→ Collected data:
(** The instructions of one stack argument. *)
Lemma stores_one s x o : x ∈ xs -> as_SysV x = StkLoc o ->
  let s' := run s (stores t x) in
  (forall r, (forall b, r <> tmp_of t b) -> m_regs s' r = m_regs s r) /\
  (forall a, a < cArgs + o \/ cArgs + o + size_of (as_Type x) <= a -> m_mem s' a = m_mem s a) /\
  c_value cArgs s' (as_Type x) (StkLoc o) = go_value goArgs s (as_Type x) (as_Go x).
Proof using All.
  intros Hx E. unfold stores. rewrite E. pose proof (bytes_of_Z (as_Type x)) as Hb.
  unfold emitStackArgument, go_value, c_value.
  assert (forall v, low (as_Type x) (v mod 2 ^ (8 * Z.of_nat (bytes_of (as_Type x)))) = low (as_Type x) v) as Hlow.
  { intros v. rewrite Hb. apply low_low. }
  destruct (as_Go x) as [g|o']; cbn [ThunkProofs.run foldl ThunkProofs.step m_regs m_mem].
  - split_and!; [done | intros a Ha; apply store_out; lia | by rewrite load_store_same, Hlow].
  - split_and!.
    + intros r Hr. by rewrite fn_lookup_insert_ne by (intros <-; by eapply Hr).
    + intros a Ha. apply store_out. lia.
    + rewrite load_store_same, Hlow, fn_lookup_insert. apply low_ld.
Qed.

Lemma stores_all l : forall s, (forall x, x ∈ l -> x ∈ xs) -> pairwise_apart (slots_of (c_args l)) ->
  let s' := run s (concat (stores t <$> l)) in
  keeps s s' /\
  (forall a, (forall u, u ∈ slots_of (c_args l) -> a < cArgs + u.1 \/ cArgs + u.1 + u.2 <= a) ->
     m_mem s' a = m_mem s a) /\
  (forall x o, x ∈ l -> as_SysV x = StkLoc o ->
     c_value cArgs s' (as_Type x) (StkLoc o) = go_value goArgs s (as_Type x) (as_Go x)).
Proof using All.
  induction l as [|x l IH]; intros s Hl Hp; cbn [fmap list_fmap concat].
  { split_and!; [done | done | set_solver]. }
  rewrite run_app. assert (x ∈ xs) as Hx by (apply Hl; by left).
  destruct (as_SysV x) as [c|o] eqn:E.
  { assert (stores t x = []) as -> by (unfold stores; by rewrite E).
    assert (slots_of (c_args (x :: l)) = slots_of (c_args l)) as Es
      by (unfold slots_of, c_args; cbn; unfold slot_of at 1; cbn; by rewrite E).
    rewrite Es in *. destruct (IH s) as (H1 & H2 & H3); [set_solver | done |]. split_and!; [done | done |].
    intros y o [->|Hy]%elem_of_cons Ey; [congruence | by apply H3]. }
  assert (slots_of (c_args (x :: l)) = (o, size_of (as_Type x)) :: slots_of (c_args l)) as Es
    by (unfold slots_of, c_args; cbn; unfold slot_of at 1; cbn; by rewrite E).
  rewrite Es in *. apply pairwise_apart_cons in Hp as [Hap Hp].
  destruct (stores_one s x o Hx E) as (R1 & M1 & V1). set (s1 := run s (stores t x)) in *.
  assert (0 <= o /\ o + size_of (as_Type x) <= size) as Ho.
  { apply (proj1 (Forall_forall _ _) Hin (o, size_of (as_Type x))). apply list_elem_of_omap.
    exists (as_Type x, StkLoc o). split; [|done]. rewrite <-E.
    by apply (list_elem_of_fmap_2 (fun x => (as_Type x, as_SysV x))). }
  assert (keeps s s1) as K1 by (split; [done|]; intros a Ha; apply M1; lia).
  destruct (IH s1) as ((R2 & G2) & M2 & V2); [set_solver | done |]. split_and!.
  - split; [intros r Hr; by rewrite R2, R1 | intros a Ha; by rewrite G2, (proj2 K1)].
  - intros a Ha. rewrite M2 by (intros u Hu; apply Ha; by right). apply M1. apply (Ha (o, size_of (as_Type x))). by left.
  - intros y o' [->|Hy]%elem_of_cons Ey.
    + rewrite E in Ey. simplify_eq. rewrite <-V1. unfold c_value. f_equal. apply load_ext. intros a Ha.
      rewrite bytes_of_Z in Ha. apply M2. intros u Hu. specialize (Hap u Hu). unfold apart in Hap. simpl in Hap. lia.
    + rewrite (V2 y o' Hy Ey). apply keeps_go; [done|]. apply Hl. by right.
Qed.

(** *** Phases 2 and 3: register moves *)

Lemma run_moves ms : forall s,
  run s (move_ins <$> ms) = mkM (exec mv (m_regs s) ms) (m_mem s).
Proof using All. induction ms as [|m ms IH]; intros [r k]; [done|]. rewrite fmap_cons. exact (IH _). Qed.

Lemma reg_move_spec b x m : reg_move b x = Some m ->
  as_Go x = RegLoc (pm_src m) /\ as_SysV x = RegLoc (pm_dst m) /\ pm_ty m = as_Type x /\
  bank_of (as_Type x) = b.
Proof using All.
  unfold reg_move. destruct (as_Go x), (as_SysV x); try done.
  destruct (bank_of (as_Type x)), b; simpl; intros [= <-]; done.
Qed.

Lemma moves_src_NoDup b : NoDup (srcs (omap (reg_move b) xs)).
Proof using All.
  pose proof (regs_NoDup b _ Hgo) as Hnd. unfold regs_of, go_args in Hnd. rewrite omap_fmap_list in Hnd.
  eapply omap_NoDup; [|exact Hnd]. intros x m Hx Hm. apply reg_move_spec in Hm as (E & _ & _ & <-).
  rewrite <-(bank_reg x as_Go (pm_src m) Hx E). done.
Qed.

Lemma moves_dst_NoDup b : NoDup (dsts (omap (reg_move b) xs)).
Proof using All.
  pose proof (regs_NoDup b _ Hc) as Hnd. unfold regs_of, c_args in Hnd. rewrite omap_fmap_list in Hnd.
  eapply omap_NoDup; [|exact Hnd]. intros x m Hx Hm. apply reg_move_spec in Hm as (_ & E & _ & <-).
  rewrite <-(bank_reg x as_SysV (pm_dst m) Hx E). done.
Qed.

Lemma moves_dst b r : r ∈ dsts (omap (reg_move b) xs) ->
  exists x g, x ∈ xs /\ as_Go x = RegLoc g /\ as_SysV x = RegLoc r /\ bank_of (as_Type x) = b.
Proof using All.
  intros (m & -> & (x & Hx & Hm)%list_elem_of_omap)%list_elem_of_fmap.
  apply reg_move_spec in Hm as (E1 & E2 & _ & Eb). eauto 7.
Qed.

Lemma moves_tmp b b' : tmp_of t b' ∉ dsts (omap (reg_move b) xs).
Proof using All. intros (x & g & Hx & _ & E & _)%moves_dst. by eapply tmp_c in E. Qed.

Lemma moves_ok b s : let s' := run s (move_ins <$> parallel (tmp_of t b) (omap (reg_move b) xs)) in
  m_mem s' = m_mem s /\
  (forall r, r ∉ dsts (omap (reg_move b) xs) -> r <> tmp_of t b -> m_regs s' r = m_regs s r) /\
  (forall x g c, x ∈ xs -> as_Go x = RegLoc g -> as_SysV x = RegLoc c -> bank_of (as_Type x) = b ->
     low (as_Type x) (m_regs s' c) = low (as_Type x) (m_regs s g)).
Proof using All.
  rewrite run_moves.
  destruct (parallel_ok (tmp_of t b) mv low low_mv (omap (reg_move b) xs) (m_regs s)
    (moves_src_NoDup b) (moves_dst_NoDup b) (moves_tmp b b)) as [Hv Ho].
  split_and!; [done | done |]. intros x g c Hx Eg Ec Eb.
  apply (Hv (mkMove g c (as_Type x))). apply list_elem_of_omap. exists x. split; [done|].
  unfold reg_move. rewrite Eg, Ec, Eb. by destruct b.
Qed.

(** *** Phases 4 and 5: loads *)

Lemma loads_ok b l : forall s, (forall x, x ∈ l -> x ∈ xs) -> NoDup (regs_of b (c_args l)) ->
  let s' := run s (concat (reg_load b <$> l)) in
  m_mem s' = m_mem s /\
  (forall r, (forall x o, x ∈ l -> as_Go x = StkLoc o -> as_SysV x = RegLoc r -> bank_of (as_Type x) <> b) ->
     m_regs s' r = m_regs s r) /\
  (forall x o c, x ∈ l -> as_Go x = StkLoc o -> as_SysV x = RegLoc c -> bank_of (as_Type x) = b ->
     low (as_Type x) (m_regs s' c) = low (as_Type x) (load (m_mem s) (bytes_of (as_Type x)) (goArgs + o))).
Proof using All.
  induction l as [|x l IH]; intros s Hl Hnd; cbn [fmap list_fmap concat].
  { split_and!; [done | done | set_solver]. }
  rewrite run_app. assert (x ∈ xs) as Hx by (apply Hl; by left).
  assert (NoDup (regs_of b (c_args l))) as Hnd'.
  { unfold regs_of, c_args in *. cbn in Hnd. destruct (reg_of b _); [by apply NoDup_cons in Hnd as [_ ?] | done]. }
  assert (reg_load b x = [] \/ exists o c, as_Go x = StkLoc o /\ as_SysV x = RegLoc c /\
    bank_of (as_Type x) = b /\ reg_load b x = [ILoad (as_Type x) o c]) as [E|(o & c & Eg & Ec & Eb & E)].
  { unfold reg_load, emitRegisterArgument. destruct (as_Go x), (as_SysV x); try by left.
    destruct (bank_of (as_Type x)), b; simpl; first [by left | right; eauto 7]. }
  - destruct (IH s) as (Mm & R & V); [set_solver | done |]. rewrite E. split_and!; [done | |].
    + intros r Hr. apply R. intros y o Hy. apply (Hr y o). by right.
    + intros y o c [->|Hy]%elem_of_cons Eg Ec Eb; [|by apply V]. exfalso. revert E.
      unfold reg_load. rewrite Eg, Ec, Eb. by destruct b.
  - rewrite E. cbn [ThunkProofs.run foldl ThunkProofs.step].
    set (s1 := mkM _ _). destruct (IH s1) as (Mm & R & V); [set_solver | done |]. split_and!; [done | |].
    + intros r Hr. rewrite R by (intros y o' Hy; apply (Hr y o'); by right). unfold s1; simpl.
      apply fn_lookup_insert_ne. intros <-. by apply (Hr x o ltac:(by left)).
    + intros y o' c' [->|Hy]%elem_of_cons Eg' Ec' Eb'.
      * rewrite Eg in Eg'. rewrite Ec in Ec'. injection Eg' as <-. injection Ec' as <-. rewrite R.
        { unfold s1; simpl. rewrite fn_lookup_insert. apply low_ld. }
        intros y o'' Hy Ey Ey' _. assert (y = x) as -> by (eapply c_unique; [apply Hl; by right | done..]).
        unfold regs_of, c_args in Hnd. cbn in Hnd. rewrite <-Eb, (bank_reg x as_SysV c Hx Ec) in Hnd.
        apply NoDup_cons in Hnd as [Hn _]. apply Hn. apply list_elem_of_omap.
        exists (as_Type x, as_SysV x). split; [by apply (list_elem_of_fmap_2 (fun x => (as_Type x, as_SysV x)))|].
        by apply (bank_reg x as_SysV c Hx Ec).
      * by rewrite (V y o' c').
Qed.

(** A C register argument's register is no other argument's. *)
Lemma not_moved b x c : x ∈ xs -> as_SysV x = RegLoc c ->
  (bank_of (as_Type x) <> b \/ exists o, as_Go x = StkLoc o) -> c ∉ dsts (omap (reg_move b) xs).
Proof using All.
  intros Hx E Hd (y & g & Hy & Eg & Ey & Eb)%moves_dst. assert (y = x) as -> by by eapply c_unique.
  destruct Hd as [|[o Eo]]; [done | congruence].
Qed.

→ Your assignment:
Where the data above reaches the line holding "x) (as_Go x)).", begin printing, and stop after the line holding "assert (slots_of (c_args (x :: l)) = (o, size_of". Each line must be reproduced exactly, with nothing else added.

→ Exercise answer:
     c_value cArgs s' (as_Type x) (StkLoc o) = go_value goArgs s (as_Type x) (as_Go x)).
Proof using All.
  induction l as [|x l IH]; intros s Hl Hp; cbn [fmap list_fmap concat].
  { split_and!; [done | done | set_solver]. }
  rewrite run_app. assert (x ∈ xs) as Hx by (apply Hl; by left).
  destruct (as_SysV x) as [c|o] eqn:E.
  { assert (stores t x = []) as -> by (unfold stores; by rewrite E).
    assert (slots_of (c_args (x :: l)) = slots_of (c_args l)) as Es
      by (unfold slots_of, c_args; cbn; unfold slot_of at 1; cbn; by rewrite E).
    rewrite Es in *. destruct (IH s) as (H1 & H2 & H3); [set_solver | done |]. split_and!; [done | done |].
    intros y o [->|Hy]%elem_of_cons Ey; [congruence | by apply H3]. }
  assert (slots_of (c_args (x :: l)) = (o, size_of (as_Type x)) :: slots_of (c_args l)) as Es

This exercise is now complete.